__DATASET CONTENT__
(** * Catchat desktop launcher ([main.py]): model and verified properties

    The launcher is pure UI glue: every statement of [main.py] is an effect
    on the outside world (an import probe, a console line, a dialog, a
    browser tab, a Tk widget, a thread).  The embedding therefore threads
    an explicit [world] through a small state-and-exception monad; the
    functions of the source are monadic values of the same names. *)

From Stdlib Require Import String Ascii List ZArith Bool Lia Permutation.
Import ListNotations.
Local Open Scope string_scope.
Local Open Scope list_scope.
Local Open Scope Z_scope.

(** ** Values of the Python runtime that the launcher touches *)

(** The three module objects the source binds at import time. *)
Inductive pymodule : Type :=
| mod_tkinter
| mod_tkinter_messagebox
| mod_webview.

(** [sys.stdout] (the default of [print]) and [sys.stderr]. *)
Inductive stream : Type := Stdout | Stderr.

(** Function objects of [main.py] that are passed around as values:
    the two button commands and the thread target. *)
Inductive callable : Type :=
| Fn_open_in_browser
| Fn_open_in_webview
| Fn__run.

Inductive exn : Type :=
| AttributeError (attr : string)   (* attribute access on [None] *)
| TclError (msg : string)
| WebViewException (msg : string). (* raised by pywebview *)

(** Observable effects, in the order a thread performs them. *)
Inductive event : Type :=
| Import (name : string) (ok : bool)         (* an import statement and its outcome *)
| Print (file : stream) (text : string)      (* print(text, file=file) *)
| WebbrowserOpen (url : string) (new : Z)    (* webbrowser.open(url, new=new) *)
| ShowError (title message : string)         (* messagebox.showerror(title, message) *)
| CreateWindow (title url : string)          (* webview.create_window(title, url) *)
| WebviewStart                               (* webview.start() runs the GUI loop *)
| ThreadStart (target : callable) (daemon : bool). (* Thread(...).start() *)

(** ** Tk widgets *)

Inductive master : Type :=
| Toplevel              (* the [tk.Tk()] root *)
| Widget (id : nat).    (* a widget created earlier *)

(** The widget constructors the source calls, with the keyword arguments
    it passes (Tk defaults written out where the source omits them). *)
Inductive widget_spec : Type :=
| Frame (parent : master) (padx pady : Z)
| Label (parent : master) (text : string)
        (font : option (option string * Z)) (fg : option string)
| Button (parent : master) (text : string) (width : Z) (command : callable).

Inductive placement : Type :=
| Pack (expand : bool) (fill : string) (pady : Z * Z)
| Grid (row column padx pady : Z).

Record tk_window : Type := Window {
  title : string;
  geometry : string;
  children : list (widget_spec * option placement);
  alive : bool
}.

(** What the user does to the launcher window. *)
Inductive ui_event : Type :=
| Click (id : nat)
| WM_DELETE_WINDOW.

(** ** Module globals of [main.py] *)

Record globals : Type := Globals {
  tk : option pymodule;
  messagebox : option pymodule;
  webview : option pymodule;
  HAS_WEBVIEW : bool;
  URL : string
}.

(** Which optional modules the interpreter can import. *)
Record runtime : Type := Runtime {
  can_import_tkinter : bool;
  can_import_messagebox : bool;
  can_import_webview : bool
}.

(** Lines 15-20: one [try] around both tkinter imports; any failure
    rebinds both names to [None]. *)
Definition import_tkinter (rt : runtime) : (option pymodule * option pymodule) * list event :=
  if can_import_tkinter rt then
    if can_import_messagebox rt then
      ((Some mod_tkinter, Some mod_tkinter_messagebox),
       [Import "tkinter" true; Import "tkinter.messagebox" true])
    else
      ((None, None), [Import "tkinter" true; Import "tkinter.messagebox" false])
  else
    ((None, None), [Import "tkinter" false]).

(** Lines 22-27. *)
Definition import_webview (rt : runtime) : (option pymodule * bool) * list event :=
  if can_import_webview rt then
    ((Some mod_webview, true), [Import "webview" true])
  else
    ((None, false), [Import "webview" false]).

(** Lines 15-29, the module body up to the function definitions. *)
Definition module_init (rt : runtime) : globals * list event :=
  let '((tk_, messagebox_), ev1) := import_tkinter rt in
  let '((webview_, has_webview), ev2) := import_webview rt in
  (Globals tk_ messagebox_ webview_ has_webview "https://awoo-co.github.io/catchat/",
   ev1 ++ ev2).

Definition module_globals (rt : runtime) : globals := fst (module_init rt).

(** ** The world and the monad *)

Record thread : Type := Thread {
  target : callable;
  daemon : bool
}.

Record world : Type := MkWorld {
  genv : globals;              (* module globals *)
  log : list event;            (* effects of the running thread, oldest first *)
  root : option tk_window;     (* the Tk root, once created *)
  threads : list thread;       (* threads started so far *)
  pending : list ui_event;     (* user input still to be delivered *)
  view_closed : bool;          (* whether the user closes an embedded view *)
  on_main_thread : bool        (* whether the running thread is the main thread *)
}.

(** A world as the main thread sees it. *)
Definition World (g : globals) (l : list event) (r : option tk_window)
    (ts : list thread) (evs : list ui_event) (closed : bool) : world :=
  MkWorld g l r ts evs closed true.

Definition emit (e : event) (w : world) : world :=
  MkWorld (genv w) (log w ++ [e]) (root w) (threads w) (pending w) (view_closed w)
          (on_main_thread w).

Definition set_root (r : option tk_window) (w : world) : world :=
  MkWorld (genv w) (log w) r (threads w) (pending w) (view_closed w) (on_main_thread w).

Definition add_thread (t : thread) (w : world) : world :=
  MkWorld (genv w) (log w) (root w) (threads w ++ [t]) (pending w) (view_closed w)
          (on_main_thread w).

Definition set_pending (evs : list ui_event) (w : world) : world :=
  MkWorld (genv w) (log w) (root w) (threads w) evs (view_closed w) (on_main_thread w).

(** A call returns, raises, or never comes back for the given input. *)
Inductive result (A : Type) : Type :=
| Ret (a : A)
| Raise (e : exn)
| Block.
Arguments Ret {A} a.
Arguments Raise {A} e.
Arguments Block {A}.

Definition M (A : Type) : Type := world -> result A * world.

Definition ret {A} (a : A) : M A := fun w => (Ret a, w).

Definition bind {A B} (m : M A) (k : A -> M B) : M B :=
  fun w =>
    match m w with
    | (Ret a, w') => k a w'
    | (Raise e, w') => (Raise e, w')
    | (Block, w') => (Block, w')
    end.

Declare Scope py_scope.
Delimit Scope py_scope with py.
Notation "x <- c1 ;; c2" := (bind c1 (fun x => c2))
  (at level 100, c1 at next level, right associativity) : py_scope.
Notation "c1 ;; c2" := (bind c1 (fun _ => c2))
  (at level 100, right associativity) : py_scope.
Local Open Scope py_scope.

Definition raise {A} (e : exn) : M A := fun w => (Raise e, w).

Definition effect (e : event) : M unit := fun w => (Ret tt, emit e w).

__TASK TO CARRY OUT__
Only the lines above from the one with "HAS_WEBVIEW : bool;" through the one with "Record world : Type" should be duplicated, character for character.

__FINISHED TASK__
  HAS_WEBVIEW : bool;
  URL : string
}.

(** Which optional modules the interpreter can import. *)
Record runtime : Type := Runtime {
  can_import_tkinter : bool;
  can_import_messagebox : bool;
  can_import_webview : bool
}.

(** Lines 15-20: one [try] around both tkinter imports; any failure
    rebinds both names to [None]. *)
Definition import_tkinter (rt : runtime) : (option pymodule * option pymodule) * list event :=
  if can_import_tkinter rt then
    if can_import_messagebox rt then
      ((Some mod_tkinter, Some mod_tkinter_messagebox),
       [Import "tkinter" true; Import "tkinter.messagebox" true])
    else
      ((None, None), [Import "tkinter" true; Import "tkinter.messagebox" false])
  else
    ((None, None), [Import "tkinter" false]).

(** Lines 22-27. *)
Definition import_webview (rt : runtime) : (option pymodule * bool) * list event :=
  if can_import_webview rt then
    ((Some mod_webview, true), [Import "webview" true])
  else
    ((None, false), [Import "webview" false]).

(** Lines 15-29, the module body up to the function definitions. *)
Definition module_init (rt : runtime) : globals * list event :=
  let '((tk_, messagebox_), ev1) := import_tkinter rt in
  let '((webview_, has_webview), ev2) := import_webview rt in
  (Globals tk_ messagebox_ webview_ has_webview "https://awoo-co.github.io/catchat/",
   ev1 ++ ev2).

Definition module_globals (rt : runtime) : globals := fst (module_init rt).

(** ** The world and the monad *)

Record thread : Type := Thread {
  target : callable;
  daemon : bool
}.

Record world : Type := MkWorld {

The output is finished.